YOUR SOLIN GENERATED RECIPE
Grilled Chicken and Roasted Vegetable Bowl
Tender grilled chicken breast served over a bed of nutty brown rice and vibrant roasted vegetables, finished with a drizzle of heart-healthy olive oil.
INGREDIENTS
4.5 oz Chicken breast
0.75 cup Cooked brown rice
0.5 cup Zucchini
0.5 cup Red bell pepper
0.5 tbsp Extra virgin olive oil
0.25 tsp Sea salt
0.25 tsp Black pepper
0.25 tsp Dried oregano
1 tsp Fresh lemon juice
PREPARATION
Preheat your oven to 400°F and line a baking sheet with parchment paper.

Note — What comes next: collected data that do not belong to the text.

(* ===== verification/Wakeup.v ===== *)
(** Why [sleep] takes the condition lock: a processor that puts a process to
    sleep and one that makes the awaited condition true and calls [wakeup],
    their steps interleaved in every possible way.  The steps are those that
    [sleep] and [wakeup] of proc.c are made of in [Proc]. *)

From stdpp Require Import base numbers list sets strings relations.
From Stdlib Require Import ZArith Lia.
From S2P Require Import Prelude Kalloc Param Proc.
Import Kalloc Param Proc.

Module Wakeup.

(** What the processors share: the process table and the condition. *)
Record shared := mkShared { tbl : pstate; cond : bool }.
#[export] Instance eta_shared : Eta shared := fun s => mkShared s.(tbl) s.(cond).

(** A processor: the spin locks it holds and the steps it has to do. *)
Record thread := mkThread { held : list lockid; todo : list (K shared unit) }.

Record config := mkConfig { waiter : thread; waker : thread; mach : shared }.

Section wakeup.
(** The channel, the condition lock and the process that waits. *)
Context (c : Z) (lk : lockid) (i : nat).

(** [sleep(c, lk)] up to the switch, and the scheduler's [release]. *)
Definition waiter_code : list (K shared unit) :=
  map (zoom tbl) (sleep_steps c lk i ++ [release Lptable]).

(** [acquire(lk); cond = 1; wakeup(c); release(lk)]. *)
Definition waker_code : list (K shared unit) :=
  [acquire lk; modify (fun s => s <| cond := true |>)] ++
  map (zoom tbl) (wakeup_steps c) ++ [release lk].

(** A step of one processor; it takes no lock that the other one holds. *)
Inductive act : config -> config -> Prop :=
  | act_waiter l a r l' s s' k :
      a l s = Ok tt l' s' -> l' ## held k ->
      act (mkConfig (mkThread l (a :: r)) k s) (mkConfig (mkThread l' r) k s')
  | act_waker w l a r l' s s' :
      a l s = Ok tt l' s' -> held w ## l' ->
      act (mkConfig w (mkThread l (a :: r)) s) (mkConfig w (mkThread l' r) s').

(** Whatever the rest of the system does to other processes and to the
    clock. *)
Inductive others : config -> config -> Prop :=
  | others_run w k s t :
      procs t !! i = procs (tbl s) !! i -> curproc t = curproc (tbl s) ->
      cpu t = cpu (tbl s) -> length (lastQueue t) = length (lastQueue (tbl s)) ->
      others (mkConfig w k s) (mkConfig w k (s <| tbl := t |>)).

Definition step (x y : config) : Prop := act x y \/ others x y.

(** The waiting process holds [lk] and has found the condition false. *)
Definition start (s : shared) : config :=
  mkConfig (mkThread [lk] waiter_code) (mkThread [] waker_code) s.

(** The locks held after [a] steps of the waiter and [b] of the waker. *)
Definition waiter_locks (a : nat) : list lockid :=
  match a with 0 => [lk] | 1 => [Lptable; lk] | 8 => [] | _ => [Lptable] end%nat.
Definition waker_locks (b : nat) : list lockid :=
  match b with 0 => [] | 1 => [lk] | 2 => [lk] | 3 => [Lptable; lk] | 4 => [Lptable; lk]
  | 5 => [lk] | _ => [] end%nat.

(** How far both have come, and what that means for the process. *)
Record at_steps (a b : nat) (x : config) : Prop := {
  as_a : (a <= 8)%nat;
  as_b : (b <= 6)%nat;
  as_waiter : waiter x = mkThread (waiter_locks a) (drop a waiter_code);
  as_waker : waker x = mkThread (waker_locks b) (drop b waker_code);
  as_cond : cond (mach x) = (2 <=? b)%nat;
  as_cur : curproc (tbl (mach x)) = Some i;
  as_cpu : 0 <= cpu (tbl (mach x)) < Z.of_nat (length (lastQueue (tbl (mach x))));
  as_proc : exists q, procs (tbl (mach x)) !! i = Some q /\
    ((a < 6)%nat -> state q = RUNNING) /\ ((3 <= a)%nat -> chan q = c) /\
    ((6 <= a)%nat -> (b < 4)%nat -> state q = SLEEPING) /\
    ((4 <= b)%nat -> state q = RUNNABLE);
  as_lk : (1 <= b)%nat -> (2 <= a)%nat;
  as_table : (3 <= b)%nat -> a = 8%nat
}.

Context (Hlk : lk <> Lptable).

Lemma release_held2 (k k' : lockid) (s : pstate) :
  k <> k' -> release k' [k; k'] s = Ok tt [k] s.
Proof.
  intros H. unfold release. rewrite decide_True by set_solver.
  rewrite filter_cons_True by congruence. by rewrite filter_cons_False by naive_solver.
Qed.

(** What a step leaves alone. *)
Record keeps (s s' : shared) : Prop := {
  kp_cond : cond s' = cond s;
  kp_cur : curproc (tbl s') = curproc (tbl s);
  kp_cpu : cpu (tbl s') = cpu (tbl s);
  kp_len : length (lastQueue (tbl s')) = length (lastQueue (tbl s))
}.

Lemma keeps_table s t :
  curproc t = curproc (tbl s) -> cpu t = cpu (tbl s) ->
  length (lastQueue t) = length (lastQueue (tbl s)) -> keeps s (s <| tbl := t |>).
Proof. by split. Qed.

Lemma zoom_upd f q l s :
  procs (tbl s) !! i = Some q ->
  exists s', zoom tbl (upd_proc i f) l s = Ok tt l s' /\ keeps s s' /\
    procs (tbl s') !! i = Some (f q).
Proof.
  intros Hq. eexists. split; [|split].
  - unfold zoom. by rewrite (upd_proc_ok _ _ _ _ q).
  - by apply keeps_table.
  - cbn. apply list_lookup_insert_eq. by eapply lookup_lt_Some.
Qed.

Lemma zoom_upd_ticks (f : Z -> proc -> proc) q l s :
  procs (tbl s) !! i = Some q ->
  exists s', zoom tbl (t ← gets ticks; upd_proc i (f t)) l s = Ok tt l s' /\ keeps s s' /\
    procs (tbl s') !! i = Some (f (ticks (tbl s)) q).
Proof. apply zoom_upd. Qed.

Lemma zoom_lock (m : K pstate unit) l l' s :
  m l (tbl s) = Ok tt l' (tbl s) ->
  exists s', zoom tbl m l s = Ok tt l' s' /\ keeps s s' /\ tbl s' = tbl s.
Proof.
  intros Hm. eexists. unfold zoom. rewrite Hm. split; [reflexivity|].
  split; [by apply keeps_table|done].
Qed.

Toss the chopped zucchini and red bell pepper with half of the olive oil and a pinch of sea salt.
Spread the vegetables on the baking sheet and roast for 18-20 minutes until tender and slightly caramelized.
Season the chicken breast with the dried oregano, sea salt, and black pepper on both sides.
Grill the chicken over medium-high heat for 6-8 minutes per side or until the internal temperature reaches 165°F.
Allow the chicken to rest for 5 minutes before slicing it into thin strips.
Place the warm cooked brown rice in a bowl and top with the roasted vegetables and sliced chicken.
Drizzle the remaining olive oil and fresh lemon juice over the bowl before serving.